I inherited an ASP.NET MVC3 app using forms authentication with sessionID and ASPXAUTH in cookies. Now I am trying to replace the Razor view frontend with an Angular 2 app.
I have setup Angular to call the backend once upon first page load to obtain a sessionID from ASP.NET (ngOnInit in auth component). The sessionID is returned as a JSON response. I have made sure to add some "dummy data" to the session to avoid it being re-generated by default for "not being used" in the backend. I then set this sessionID inside a cookie at the frontend using the "ng2-cookie" library.
This works fine, but the sessionID on the backend keeps changing for every request I make. There must be something wrong at the "Angular end", since the sessionID won't change if I manually visit the backend API endpoint (/Api/Account/Login) in the browser.
My gut is telling me that Angular is not passing the cookie to the backend.
I have read about withCredentials in Angular 1, but can't find the corresponding solution for Angular 2.
- Is the purpose of withCredentials to forward cookie data to the API/target?
- Can withCredentials be implemented in Angular 2?
- If withCredentials is not an option, how do I pass the cookie along to the backend?
Update: Still re-generates sessions
I have followed the instructions for RC1 but it still won't work.

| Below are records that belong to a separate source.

(** Reading known bytes. *)
Lemma wp_read_data H L o b k n s (Q : option (list Z) -> tdb_context -> Prop) :
  holds T H L s -> h_blks H !! o = Some b -> (k + n <= length (b_data b))%nat ->
  (forall s', holds T H L s' -> Q (Some (take n (drop k (b_data b)))) s') ->
  wp (tdb_read T (o + 24 + Z.of_nat k) (Z.of_nat n)) Q s.
Proof.
  intros Hs Hb Hk HQ. pose proof (ho_rep _ _ _ _ Hs) as Hr.
  destruct (rep_blk_in _ _ _ _ _ Hr Hb) as (? & ? & ? & ? & ?).
  destruct (rep_end _ _ _ Hr) as [Hl _].
  destruct (rep_blks _ _ _ Hr _ _ Hb) as [Hh Ht [Hd1 Hd2]].
  eapply wp_read; [done|lia..|]. intros s' Hs' _.
  replace (sub (file s) (o + 24 + Z.of_nat k) (Z.of_nat n)) with (take n (drop k (b_data b)));
    [by apply HQ|].
  rewrite <- Hd2. unfold sub. rewrite !Nat2Z.id.
  rewrite skipn_firstn_comm, take_take, drop_drop. f_equal; [lia|].
  f_equal. lia.
Qed.

End records.
Lemma wp_tdb_free H ls X L o b r s (Q : bool -> tdb_context -> Prop) :
  locks_ok L -> holds T H L s -> wf T H ls X {[o]} -> h_blks H !! o = Some b -> free_rec b r ->
  (forall H' ls' s', holds T H' L s' -> wf T H' ls' X ∅ -> keeps T H ls X H' ls' ->
     h_end H' = h_end H -> has_free H' ls' (b_size b) -> Q true s') ->
  wp (tdb_free T o r) Q s.
Proof.
  intros HL Hs Hw Hb Hr HQ. pose proof (free_index T) as Hi. unfold tdb_free.
  apply wp_check. eapply (wp_lock T); [done..|]. intros s1 Hs1 _. apply wp_bind.
  apply wp_check. eapply wp_update_tailer; [done|done|apply Hr|]. intros s2 Hs2.
  set (H1 := set_blk H o (set_tail b)) in *.
  assert (wf T H1 ls X {[o]}) as Hw1 by (apply wf_set_raw; [done|set_solver]).
  assert (keeps T H ls X H1 ls) as Hk1.
  { eapply (keeps_set_blks T); [done|..].
    - intros p Hp. by apply (wf_raw _ _ _ _ _ Hw).
    - intros p _ Hp. apply lookup_insert_ne. set_solver.
    - intros p Hp. destruct (wf_held _ _ _ _ _ Hw p Hp) as [(c & h & -> & _) _]. eauto. }
  apply wp_bind. eapply (wp_free_right H1 _ _ _ _ (set_tail b)); [done..|apply lookup_insert_eq|done|].
  intros H2 ls2 b2 r2 s3 Hs3 Hw2 Hk2 He2 Hb2 Hr2 Hsz2.
  apply wp_bind. eapply wp_free_left; [done..|].
  intros H3 ls3 o3 b3 r3 s4 Hs4 Hw3 Hk3 He3 Hb3 Hr3 Hsz3.
  eapply wp_free_prepend; [done..|].
  intros H4 ls4 s5 Hs5 Hw4 Hk4 He4 Hf. apply wp_bind.
  eapply (wp_unlock T); [done..|]. intros s6 Hs6 _. apply wp_ret.
  eapply HQ; [done|done|..].
  - eapply keeps_trans; [exact Hk1|]. eapply keeps_trans; [exact Hk2|]. by eapply keeps_trans.
  - simpl in *. congruence.
  - eapply has_free_mono; [|done]. simpl in *. lia.
Qed.

End free.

I created CustomBrowserXhr.ts and added the following code to it:
import { Injectable } from '@angular/core';
import { BrowserXhr } from '@angular/http';
@Injectable()
export class CustomBrowserXhr extends BrowserXhr {
constructor() {}
build(): any {
let xhr = super.build();
xhr.withCredentials = true;
return <any>(xhr);
}
}
In my main.ts where I bootstrap the application:
import { bootstrap } from '@angular/platform-browser-dynamic';
import { HTTP_PROVIDERS, Http, BrowserXhr } from '@angular/http';
import { TRANSLATE_PROVIDERS, TranslateService, TranslatePipe, TranslateLoader, TranslateStaticLoader } from 'ng2-translate/ng2-translate';
import { provide, enableProdMode } from '@angular/core';
import { LoggerService } from './services/LoggerService';
import { CustomBrowserXhr } from './helpers/CustomBrowserXhr'; // Not needed after RC2
// Enable production mode
enableProdMode();
// Import our main angular component
import { AppComponent } from './components/app/app.component';
// Bootstrap it to angular
bootstrap(AppComponent, [
HTTP_PROVIDERS,
provide(BrowserXhr, { useClass: CustomBrowserXhr }),
provide(TranslateLoader, {
useFactory: (http: Http) => new TranslateStaticLoader(http, 'app/languages', '.json'),
deps: [Http]
}),
TranslateService,
LoggerService
]);
My AuthService makes the call like this:
getSession() {
return this._http.get(appSettings.apiUrl + 'Account/Login', {headers: this.headers})
.map((response: Response) => response.json())
.do(data => console.log(data))
.catch(this.handleError);
}
And in my backend, the request is handeled like this:
[HttpGet]
public ActionResult Login()
{
#if DEBUG
// Just for development: Angular calls from ":3000" to .NET = fails origin check
Response.AppendHeader("Access-Control-Allow-Origin", "*");
#endif
// Grab session for the calling user
this._sessionID = System.Web.HttpContext.Current.Session.SessionID;
// Assign something to the session to avoid it being re-generated on EVERY request
// https://msdn.microsoft.com/en-us/library/system.web.sessionstate.httpsessionstate.sessionid.aspx
System.Web.HttpContext.Current.Session["api"] = 1;
// Setup JSON feedback
var feedback = new
{
success = true,
session = this._sessionID
};
return Json(feedback, JsonRequestBehavior.AllowGet);
}
This returns a sessionID in JSON and as "Set-Cookie" in the headers. They are equal to each other.
But on the next request, I get a brand new sessionID again.